───── Extracted material ─────
(* ===== verification/Alloc.v ===== *)
(** * The per-thread pool allocator of src/l_utils.c

    [l_sfp] is the pool ([__thr_sfp]): six classes ([l_sfc]) of elements of 8,
    16, 32, 64, 128 and 256 bytes carved out of aligned 256 KB blocks.  Memory
    is named by its address; the intrusive free list of a class is the list of
    the addresses on it, top first.  Addresses that come from [malloc] or
    [posix_memalign], and the result of [qsort], are arguments.

    The ghost state of the invariant is the list of the elements that were
    handed out and not given back ([live]). *)
From Stdlib Require Import Sorted.
From S2P Require Import Prelude.
Open Scope Z_scope.

Module Pool.

Definition L_SFC_MIN_ELEM_SIZE : Z := 8.
Definition L_SFC_MID_ELEM_SIZE : Z := 32.
Definition L_SFC_MAX_ELEM_SIZE : Z := 256.
Definition L_SFP_ARRAY_MID : nat := 3.
Definition L_SFP_ARRAY_LEN : nat := 6.
Definition L_SFC_MEM_BLOCK_SIZE : Z := 262144.

Record l_sfc := mkSfc {
  stack : list Z;
  mem_blocks : list Z;
  elem_size : Z;
  blocks_cnt : Z;
  alloc_cnt : Z;
  free_cnt : Z;
  mem_l_free_count : Z
}.
#[export] Instance l_sfc_eta : Eta l_sfc := fun c =>
  mkSfc (stack c) (mem_blocks c) (elem_size c) (blocks_cnt c) (alloc_cnt c) (free_cnt c)
    (mem_l_free_count c).

Abbreviation l_sfp := (list l_sfc).

Definition l_stack_push (s : list Z) (p : Z) : list Z := p :: s.

(** 0 is [NULL]: the stack was empty. *)
Definition l_stack_pop (s : list Z) : Z * list Z :=
  match s with
  | [] => (0, [])
  | d :: s' => (d, s')
  end.

Definition l_mem_init : l_sfp :=
  (fun i => mkSfc [] [] (L_SFC_MIN_ELEM_SIZE * Z.shiftl 1 (Z.of_nat i)) 0 0 0 0)
    <$> seq 0 L_SFP_ARRAY_LEN.

(** [L_SFC_MEM_BLOCK_SIZE/sfc->elem_size]. *)
Definition elems_per_block (c : l_sfc) : nat := Z.to_nat (L_SFC_MEM_BLOCK_SIZE / elem_size c).

Definition add_mem_block (c : l_sfc) (m : Z) : l_sfc :=
  c <| mem_blocks := mem_blocks c ++ [m] |> <| blocks_cnt := blocks_cnt c + 1 |>.

Definition push_mem_block (c : l_sfc) (m : Z) : l_sfc :=
  c <| stack := fold_left (fun s j => l_stack_push s (m + Z.of_nat j * elem_size c))
                          (seq 0 (elems_per_block c)) (stack c) |>.

(** The loop [for ( ; i>=0 ; i-- ) if (size*2>sfp->sfc[i].elem_size || i==0)]
    that [__l_alloc] and [__l_free] share. *)
Fixpoint class_from (sfp : l_sfp) (size : Z) (i : nat) : option nat :=
  c ← sfp !! i;
  if (elem_size c <? size * 2) then Some i
  else match i with
       | O => Some 0%nat
       | S i' => class_from sfp size i'
       end.

Definition class_of (sfp : l_sfp) (size : Z) : option nat :=
  class_from sfp size
    (if size <=? L_SFC_MID_ELEM_SIZE then (L_SFP_ARRAY_MID - 1)%nat else (L_SFP_ARRAY_LEN - 1)%nat).

(** [sys] is the address [malloc] or [posix_memalign] answers with, when one of
    them is called. *)
Definition l_alloc (sys : Z) (sfp : l_sfp) (size : Z) : option (Z * l_sfp) :=
  if L_SFC_MAX_ELEM_SIZE <? size then Some (sys, sfp) else
  i ← class_of sfp size;
  c ← sfp !! i;
  let '(p, s) := l_stack_pop (stack c) in
  if p =? 0 then
    let c := push_mem_block (add_mem_block c sys) sys in
    let n := Z.of_nat (elems_per_block c) in
    let c := c <| alloc_cnt := alloc_cnt c + n |> <| free_cnt := free_cnt c + n |> in
    let '(p, s) := l_stack_pop (stack c) in
    Some (p, <[i := c <| stack := s |>]> sfp)
  else Some (p, <[i := c <| stack := s |>]> sfp).

(** ** Compaction *)

Definition cmpptr (a b : Z) : Z := i32 (a - b).

Definition copy_to_sort_buff (c : l_sfc) (elems : nat) : list Z :=
  take elems (stack c) ++ replicate (elems - length (stack c)) 0.

(** [memset(sort_buff+i,0,...)] over [n] cells. *)
Definition zero_range (i n : nat) (buf : list Z) : list Z :=
  take i buf ++ replicate n 0 ++ drop (i + n) buf.

(** The scan of the sorted buffer for blocks all of whose elements are free:
    [n] elements per block, [es] bytes per element, up to index [limit].  The
    result is the buffer with those elements zeroed and the blocks found. *)
Fixpoint scan (fuel n : nat) (es : Z) (limit i : nat) (buf fb : list Z) : option (list Z * list Z) :=
  if decide (i < limit)%nat then
    match fuel with
    | O => None
    | S fuel' =>
        v1 ← buf !! i;
        if negb (v1 mod L_SFC_MEM_BLOCK_SIZE =? 0) then scan fuel' n es limit (S i) buf fb else
        v2 ← buf !! (i + n - 1)%nat;
        if negb (v2 =? v1 + L_SFC_MEM_BLOCK_SIZE - es) then scan fuel' n es limit (S i) buf fb else
        scan fuel' n es limit (i + n)%nat (zero_range i n buf) (fb ++ [v1])
    end
  else Some (buf, fb).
─────
What you are asked to do ->
Out of the data above, transcribe exactly and only the lines starting with the line that has "c <| mem_blocks" and going on through the line that has "them is called. *)", both included.

Completed task ->
  c <| mem_blocks := mem_blocks c ++ [m] |> <| blocks_cnt := blocks_cnt c + 1 |>.

Definition push_mem_block (c : l_sfc) (m : Z) : l_sfc :=
  c <| stack := fold_left (fun s j => l_stack_push s (m + Z.of_nat j * elem_size c))
                          (seq 0 (elems_per_block c)) (stack c) |>.

(** The loop [for ( ; i>=0 ; i-- ) if (size*2>sfp->sfc[i].elem_size || i==0)]
    that [__l_alloc] and [__l_free] share. *)
Fixpoint class_from (sfp : l_sfp) (size : Z) (i : nat) : option nat :=
  c ← sfp !! i;
  if (elem_size c <? size * 2) then Some i
  else match i with
       | O => Some 0%nat
       | S i' => class_from sfp size i'
       end.

Definition class_of (sfp : l_sfp) (size : Z) : option nat :=
  class_from sfp size
    (if size <=? L_SFC_MID_ELEM_SIZE then (L_SFP_ARRAY_MID - 1)%nat else (L_SFP_ARRAY_LEN - 1)%nat).

(** [sys] is the address [malloc] or [posix_memalign] answers with, when one of
    them is called. *)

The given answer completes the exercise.